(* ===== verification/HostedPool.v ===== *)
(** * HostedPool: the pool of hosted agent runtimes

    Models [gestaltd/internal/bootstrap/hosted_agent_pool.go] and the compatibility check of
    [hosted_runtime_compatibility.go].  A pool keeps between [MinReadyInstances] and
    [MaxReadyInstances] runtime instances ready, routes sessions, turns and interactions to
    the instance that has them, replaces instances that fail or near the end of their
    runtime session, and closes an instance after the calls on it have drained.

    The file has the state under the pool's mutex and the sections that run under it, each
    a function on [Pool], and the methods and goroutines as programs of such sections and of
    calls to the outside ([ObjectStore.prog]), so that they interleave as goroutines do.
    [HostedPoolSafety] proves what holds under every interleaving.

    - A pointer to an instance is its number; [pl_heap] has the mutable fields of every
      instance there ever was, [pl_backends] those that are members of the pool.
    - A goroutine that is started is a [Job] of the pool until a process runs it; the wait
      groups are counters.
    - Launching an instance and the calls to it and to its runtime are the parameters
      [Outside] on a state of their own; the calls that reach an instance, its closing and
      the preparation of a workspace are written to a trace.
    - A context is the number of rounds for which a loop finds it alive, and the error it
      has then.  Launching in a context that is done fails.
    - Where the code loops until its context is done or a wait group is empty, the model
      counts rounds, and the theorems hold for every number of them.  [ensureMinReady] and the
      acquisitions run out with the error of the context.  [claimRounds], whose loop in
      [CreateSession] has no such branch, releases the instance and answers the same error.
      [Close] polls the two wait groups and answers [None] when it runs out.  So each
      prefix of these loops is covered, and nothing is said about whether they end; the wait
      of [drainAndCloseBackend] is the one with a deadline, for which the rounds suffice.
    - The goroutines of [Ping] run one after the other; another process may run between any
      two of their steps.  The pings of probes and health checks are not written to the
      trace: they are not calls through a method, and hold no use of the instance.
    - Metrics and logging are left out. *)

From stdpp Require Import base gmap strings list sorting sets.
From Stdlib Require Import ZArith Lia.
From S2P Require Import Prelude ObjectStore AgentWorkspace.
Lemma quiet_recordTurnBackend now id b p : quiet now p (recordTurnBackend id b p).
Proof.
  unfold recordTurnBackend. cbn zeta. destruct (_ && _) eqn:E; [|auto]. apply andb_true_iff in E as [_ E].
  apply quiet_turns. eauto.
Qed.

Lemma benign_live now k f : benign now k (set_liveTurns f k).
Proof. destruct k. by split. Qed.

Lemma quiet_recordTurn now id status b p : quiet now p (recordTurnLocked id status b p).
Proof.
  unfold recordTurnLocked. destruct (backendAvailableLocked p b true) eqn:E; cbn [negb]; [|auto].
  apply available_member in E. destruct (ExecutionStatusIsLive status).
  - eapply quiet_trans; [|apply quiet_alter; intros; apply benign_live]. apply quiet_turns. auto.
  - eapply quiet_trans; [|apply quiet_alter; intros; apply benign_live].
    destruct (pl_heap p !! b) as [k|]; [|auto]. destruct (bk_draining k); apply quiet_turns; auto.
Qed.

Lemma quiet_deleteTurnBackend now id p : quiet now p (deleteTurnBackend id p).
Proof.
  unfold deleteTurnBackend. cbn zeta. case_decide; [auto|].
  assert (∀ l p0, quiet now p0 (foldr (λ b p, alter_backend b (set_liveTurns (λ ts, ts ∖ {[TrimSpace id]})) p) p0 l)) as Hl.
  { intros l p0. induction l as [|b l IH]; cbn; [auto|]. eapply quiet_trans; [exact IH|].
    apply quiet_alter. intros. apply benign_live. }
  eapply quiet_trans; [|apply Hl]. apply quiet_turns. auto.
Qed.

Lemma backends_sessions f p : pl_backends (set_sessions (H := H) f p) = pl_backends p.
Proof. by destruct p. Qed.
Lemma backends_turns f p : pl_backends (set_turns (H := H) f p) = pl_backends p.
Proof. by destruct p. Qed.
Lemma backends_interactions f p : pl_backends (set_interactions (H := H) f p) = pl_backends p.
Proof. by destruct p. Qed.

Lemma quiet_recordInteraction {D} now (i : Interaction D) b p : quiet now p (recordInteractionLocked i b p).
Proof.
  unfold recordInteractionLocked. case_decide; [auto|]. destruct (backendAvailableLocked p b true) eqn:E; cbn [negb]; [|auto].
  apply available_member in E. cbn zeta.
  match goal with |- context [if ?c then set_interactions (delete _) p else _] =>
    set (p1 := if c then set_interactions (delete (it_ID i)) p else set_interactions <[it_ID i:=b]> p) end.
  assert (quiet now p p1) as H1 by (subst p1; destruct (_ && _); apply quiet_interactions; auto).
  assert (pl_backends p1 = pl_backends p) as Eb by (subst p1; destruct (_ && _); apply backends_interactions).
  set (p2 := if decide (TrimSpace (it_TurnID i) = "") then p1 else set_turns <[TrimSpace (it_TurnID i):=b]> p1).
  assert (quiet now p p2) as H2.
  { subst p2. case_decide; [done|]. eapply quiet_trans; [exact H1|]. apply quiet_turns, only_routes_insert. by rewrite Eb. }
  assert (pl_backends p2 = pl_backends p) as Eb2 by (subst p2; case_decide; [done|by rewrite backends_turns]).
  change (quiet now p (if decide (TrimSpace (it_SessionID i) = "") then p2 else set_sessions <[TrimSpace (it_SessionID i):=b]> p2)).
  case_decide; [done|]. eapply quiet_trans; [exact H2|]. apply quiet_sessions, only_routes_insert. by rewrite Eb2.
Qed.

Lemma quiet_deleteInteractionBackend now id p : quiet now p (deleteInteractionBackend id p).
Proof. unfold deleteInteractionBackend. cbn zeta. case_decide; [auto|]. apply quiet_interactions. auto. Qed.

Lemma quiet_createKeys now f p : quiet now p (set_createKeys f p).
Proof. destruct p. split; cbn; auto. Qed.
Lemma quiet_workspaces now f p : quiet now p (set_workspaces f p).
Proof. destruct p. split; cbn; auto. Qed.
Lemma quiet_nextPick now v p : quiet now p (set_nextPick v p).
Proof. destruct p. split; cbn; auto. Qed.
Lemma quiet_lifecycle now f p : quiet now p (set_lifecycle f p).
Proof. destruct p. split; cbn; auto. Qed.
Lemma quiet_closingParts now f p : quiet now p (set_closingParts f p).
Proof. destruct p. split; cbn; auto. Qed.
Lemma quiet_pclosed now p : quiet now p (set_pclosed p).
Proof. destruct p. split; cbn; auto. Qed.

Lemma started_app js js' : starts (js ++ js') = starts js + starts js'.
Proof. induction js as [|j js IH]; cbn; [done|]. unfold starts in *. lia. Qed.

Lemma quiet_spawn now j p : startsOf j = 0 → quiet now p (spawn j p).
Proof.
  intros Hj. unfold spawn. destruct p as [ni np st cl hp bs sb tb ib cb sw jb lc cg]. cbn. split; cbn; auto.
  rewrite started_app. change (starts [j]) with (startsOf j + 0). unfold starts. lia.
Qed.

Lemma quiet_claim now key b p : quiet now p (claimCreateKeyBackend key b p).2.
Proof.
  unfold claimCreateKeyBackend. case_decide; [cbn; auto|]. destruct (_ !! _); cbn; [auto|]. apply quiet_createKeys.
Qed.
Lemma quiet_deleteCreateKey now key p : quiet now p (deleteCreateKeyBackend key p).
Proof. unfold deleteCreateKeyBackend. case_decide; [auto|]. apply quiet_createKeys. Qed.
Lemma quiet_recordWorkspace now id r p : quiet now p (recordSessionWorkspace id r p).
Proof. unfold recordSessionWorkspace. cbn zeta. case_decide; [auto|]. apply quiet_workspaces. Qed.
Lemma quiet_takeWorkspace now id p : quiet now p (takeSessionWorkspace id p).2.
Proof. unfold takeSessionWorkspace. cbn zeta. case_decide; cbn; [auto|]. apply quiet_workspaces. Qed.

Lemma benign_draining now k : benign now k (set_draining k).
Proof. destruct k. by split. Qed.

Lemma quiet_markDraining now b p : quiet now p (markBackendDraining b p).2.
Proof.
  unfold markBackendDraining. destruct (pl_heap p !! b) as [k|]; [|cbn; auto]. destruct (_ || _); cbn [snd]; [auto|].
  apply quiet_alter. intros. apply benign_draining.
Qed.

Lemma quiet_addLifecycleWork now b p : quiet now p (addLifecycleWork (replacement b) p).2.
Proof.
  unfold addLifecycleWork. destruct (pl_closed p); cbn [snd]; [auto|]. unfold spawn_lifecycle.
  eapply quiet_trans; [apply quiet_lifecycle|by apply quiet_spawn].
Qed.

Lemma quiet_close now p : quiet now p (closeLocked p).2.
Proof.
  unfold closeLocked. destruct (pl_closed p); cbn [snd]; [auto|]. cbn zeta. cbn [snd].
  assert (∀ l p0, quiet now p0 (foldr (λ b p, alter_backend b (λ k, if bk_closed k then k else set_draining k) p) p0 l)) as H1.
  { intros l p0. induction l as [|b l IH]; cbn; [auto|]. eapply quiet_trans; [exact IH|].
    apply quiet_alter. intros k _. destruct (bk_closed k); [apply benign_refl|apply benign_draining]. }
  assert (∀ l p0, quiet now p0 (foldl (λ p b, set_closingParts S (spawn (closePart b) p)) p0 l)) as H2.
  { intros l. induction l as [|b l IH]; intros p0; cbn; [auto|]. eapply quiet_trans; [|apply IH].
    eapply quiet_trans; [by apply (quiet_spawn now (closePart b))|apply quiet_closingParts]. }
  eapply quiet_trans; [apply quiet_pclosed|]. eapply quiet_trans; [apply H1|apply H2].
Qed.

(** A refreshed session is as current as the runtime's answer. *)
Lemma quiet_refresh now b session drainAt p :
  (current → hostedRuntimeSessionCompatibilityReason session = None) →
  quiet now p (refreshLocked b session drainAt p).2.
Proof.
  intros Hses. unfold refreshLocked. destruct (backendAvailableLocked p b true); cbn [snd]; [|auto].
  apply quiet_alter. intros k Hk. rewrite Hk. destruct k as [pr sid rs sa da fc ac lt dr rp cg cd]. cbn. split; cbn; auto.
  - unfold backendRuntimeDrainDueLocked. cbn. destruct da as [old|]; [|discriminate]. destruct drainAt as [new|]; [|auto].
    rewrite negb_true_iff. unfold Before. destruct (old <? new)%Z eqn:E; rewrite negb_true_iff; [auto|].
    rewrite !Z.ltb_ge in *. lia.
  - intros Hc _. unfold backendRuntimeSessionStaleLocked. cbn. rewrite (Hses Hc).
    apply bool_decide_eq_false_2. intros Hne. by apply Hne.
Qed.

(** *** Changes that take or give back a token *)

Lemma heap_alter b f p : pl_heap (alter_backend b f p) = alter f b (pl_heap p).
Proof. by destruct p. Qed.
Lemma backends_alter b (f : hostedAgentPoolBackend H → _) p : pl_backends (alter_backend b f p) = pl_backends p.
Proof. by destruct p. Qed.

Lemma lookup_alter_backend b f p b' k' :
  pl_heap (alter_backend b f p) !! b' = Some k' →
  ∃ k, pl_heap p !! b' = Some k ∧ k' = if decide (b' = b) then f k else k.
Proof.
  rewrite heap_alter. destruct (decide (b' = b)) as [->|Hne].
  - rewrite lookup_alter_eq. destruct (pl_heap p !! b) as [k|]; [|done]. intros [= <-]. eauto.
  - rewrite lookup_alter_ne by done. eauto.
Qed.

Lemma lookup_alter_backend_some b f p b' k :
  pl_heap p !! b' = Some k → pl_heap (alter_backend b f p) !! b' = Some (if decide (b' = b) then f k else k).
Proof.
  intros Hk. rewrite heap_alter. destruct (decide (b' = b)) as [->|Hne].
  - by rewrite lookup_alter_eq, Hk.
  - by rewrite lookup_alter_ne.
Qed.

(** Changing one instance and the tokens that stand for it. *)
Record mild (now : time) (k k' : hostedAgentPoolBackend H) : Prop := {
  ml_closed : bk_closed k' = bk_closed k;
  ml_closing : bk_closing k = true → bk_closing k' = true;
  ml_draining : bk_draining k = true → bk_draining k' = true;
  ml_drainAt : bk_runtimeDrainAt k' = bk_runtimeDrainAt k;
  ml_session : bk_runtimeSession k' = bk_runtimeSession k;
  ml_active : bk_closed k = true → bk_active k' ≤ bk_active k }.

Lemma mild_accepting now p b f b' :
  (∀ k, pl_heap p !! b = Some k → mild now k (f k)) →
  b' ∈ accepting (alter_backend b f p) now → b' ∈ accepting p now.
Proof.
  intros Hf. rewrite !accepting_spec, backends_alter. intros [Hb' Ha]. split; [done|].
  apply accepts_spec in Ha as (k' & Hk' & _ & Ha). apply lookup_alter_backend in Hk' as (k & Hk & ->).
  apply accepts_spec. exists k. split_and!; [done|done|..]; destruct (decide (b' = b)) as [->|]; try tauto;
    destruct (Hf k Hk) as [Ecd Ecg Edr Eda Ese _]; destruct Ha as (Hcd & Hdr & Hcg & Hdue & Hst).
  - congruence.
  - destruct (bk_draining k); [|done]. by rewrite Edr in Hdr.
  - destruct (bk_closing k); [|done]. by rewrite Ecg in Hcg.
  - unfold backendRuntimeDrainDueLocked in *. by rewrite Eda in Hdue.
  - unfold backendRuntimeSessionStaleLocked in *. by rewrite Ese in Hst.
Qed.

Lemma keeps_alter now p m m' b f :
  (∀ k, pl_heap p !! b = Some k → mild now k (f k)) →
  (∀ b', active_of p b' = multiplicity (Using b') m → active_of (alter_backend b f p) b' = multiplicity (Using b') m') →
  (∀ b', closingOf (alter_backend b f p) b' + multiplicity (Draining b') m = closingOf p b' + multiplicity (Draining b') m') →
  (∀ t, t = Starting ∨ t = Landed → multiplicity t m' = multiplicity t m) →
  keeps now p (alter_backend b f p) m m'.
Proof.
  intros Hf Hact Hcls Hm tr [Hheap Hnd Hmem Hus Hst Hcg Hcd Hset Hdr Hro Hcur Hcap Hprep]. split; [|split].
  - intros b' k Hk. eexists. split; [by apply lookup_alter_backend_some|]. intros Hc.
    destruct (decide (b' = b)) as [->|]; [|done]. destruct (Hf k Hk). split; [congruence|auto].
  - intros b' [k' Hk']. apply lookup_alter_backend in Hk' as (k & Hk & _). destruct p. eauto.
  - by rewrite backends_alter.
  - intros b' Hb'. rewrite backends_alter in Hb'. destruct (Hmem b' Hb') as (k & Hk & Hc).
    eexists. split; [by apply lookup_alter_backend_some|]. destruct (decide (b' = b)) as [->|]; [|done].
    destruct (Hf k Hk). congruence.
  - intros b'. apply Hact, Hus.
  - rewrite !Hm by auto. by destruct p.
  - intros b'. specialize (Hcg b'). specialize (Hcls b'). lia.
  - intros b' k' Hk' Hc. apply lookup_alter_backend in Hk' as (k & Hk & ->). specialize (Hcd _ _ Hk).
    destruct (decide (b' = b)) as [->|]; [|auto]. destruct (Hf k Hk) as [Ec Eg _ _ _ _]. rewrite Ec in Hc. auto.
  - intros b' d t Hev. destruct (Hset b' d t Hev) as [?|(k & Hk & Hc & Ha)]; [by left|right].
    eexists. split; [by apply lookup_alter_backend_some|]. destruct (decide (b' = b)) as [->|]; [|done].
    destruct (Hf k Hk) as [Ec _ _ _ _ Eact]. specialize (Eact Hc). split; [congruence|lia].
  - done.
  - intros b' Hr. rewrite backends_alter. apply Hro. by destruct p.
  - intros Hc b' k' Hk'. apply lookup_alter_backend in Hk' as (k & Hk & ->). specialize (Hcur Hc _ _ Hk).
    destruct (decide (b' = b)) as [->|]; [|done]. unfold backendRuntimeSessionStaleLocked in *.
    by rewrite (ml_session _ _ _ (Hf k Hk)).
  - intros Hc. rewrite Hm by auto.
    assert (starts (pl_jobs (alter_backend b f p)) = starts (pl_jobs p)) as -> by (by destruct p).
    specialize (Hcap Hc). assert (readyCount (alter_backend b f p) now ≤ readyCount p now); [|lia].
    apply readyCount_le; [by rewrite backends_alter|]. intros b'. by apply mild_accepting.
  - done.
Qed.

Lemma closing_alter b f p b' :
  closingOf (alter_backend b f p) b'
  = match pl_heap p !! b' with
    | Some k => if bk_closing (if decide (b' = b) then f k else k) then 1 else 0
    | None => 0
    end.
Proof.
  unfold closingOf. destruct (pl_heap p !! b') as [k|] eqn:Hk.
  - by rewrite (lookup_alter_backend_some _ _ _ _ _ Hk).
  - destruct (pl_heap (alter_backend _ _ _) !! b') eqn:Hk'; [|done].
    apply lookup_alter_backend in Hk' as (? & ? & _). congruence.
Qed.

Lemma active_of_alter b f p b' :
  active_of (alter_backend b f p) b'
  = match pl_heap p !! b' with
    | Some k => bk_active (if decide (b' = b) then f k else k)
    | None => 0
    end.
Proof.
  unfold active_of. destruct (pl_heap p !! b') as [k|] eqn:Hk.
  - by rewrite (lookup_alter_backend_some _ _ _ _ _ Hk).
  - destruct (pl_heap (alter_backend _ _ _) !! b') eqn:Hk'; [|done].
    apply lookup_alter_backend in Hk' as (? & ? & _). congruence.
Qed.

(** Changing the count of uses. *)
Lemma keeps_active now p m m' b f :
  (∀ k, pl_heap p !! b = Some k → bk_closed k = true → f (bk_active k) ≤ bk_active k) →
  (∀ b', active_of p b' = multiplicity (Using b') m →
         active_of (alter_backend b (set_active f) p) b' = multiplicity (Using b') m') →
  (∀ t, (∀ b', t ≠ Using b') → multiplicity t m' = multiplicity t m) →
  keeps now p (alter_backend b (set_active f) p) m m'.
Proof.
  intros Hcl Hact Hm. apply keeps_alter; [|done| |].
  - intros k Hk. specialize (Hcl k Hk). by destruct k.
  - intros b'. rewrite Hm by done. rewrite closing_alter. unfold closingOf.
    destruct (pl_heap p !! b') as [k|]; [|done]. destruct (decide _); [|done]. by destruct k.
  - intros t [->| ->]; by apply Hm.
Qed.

## What this task involves
Write out the material above exactly, please, from its first line up to and including the line where "between [MinReadyInstances] and" appears, and stop there.

## Task result
(* ===== verification/HostedPool.v ===== *)
(** * HostedPool: the pool of hosted agent runtimes

    Models [gestaltd/internal/bootstrap/hosted_agent_pool.go] and the compatibility check of
    [hosted_runtime_compatibility.go].  A pool keeps between [MinReadyInstances] and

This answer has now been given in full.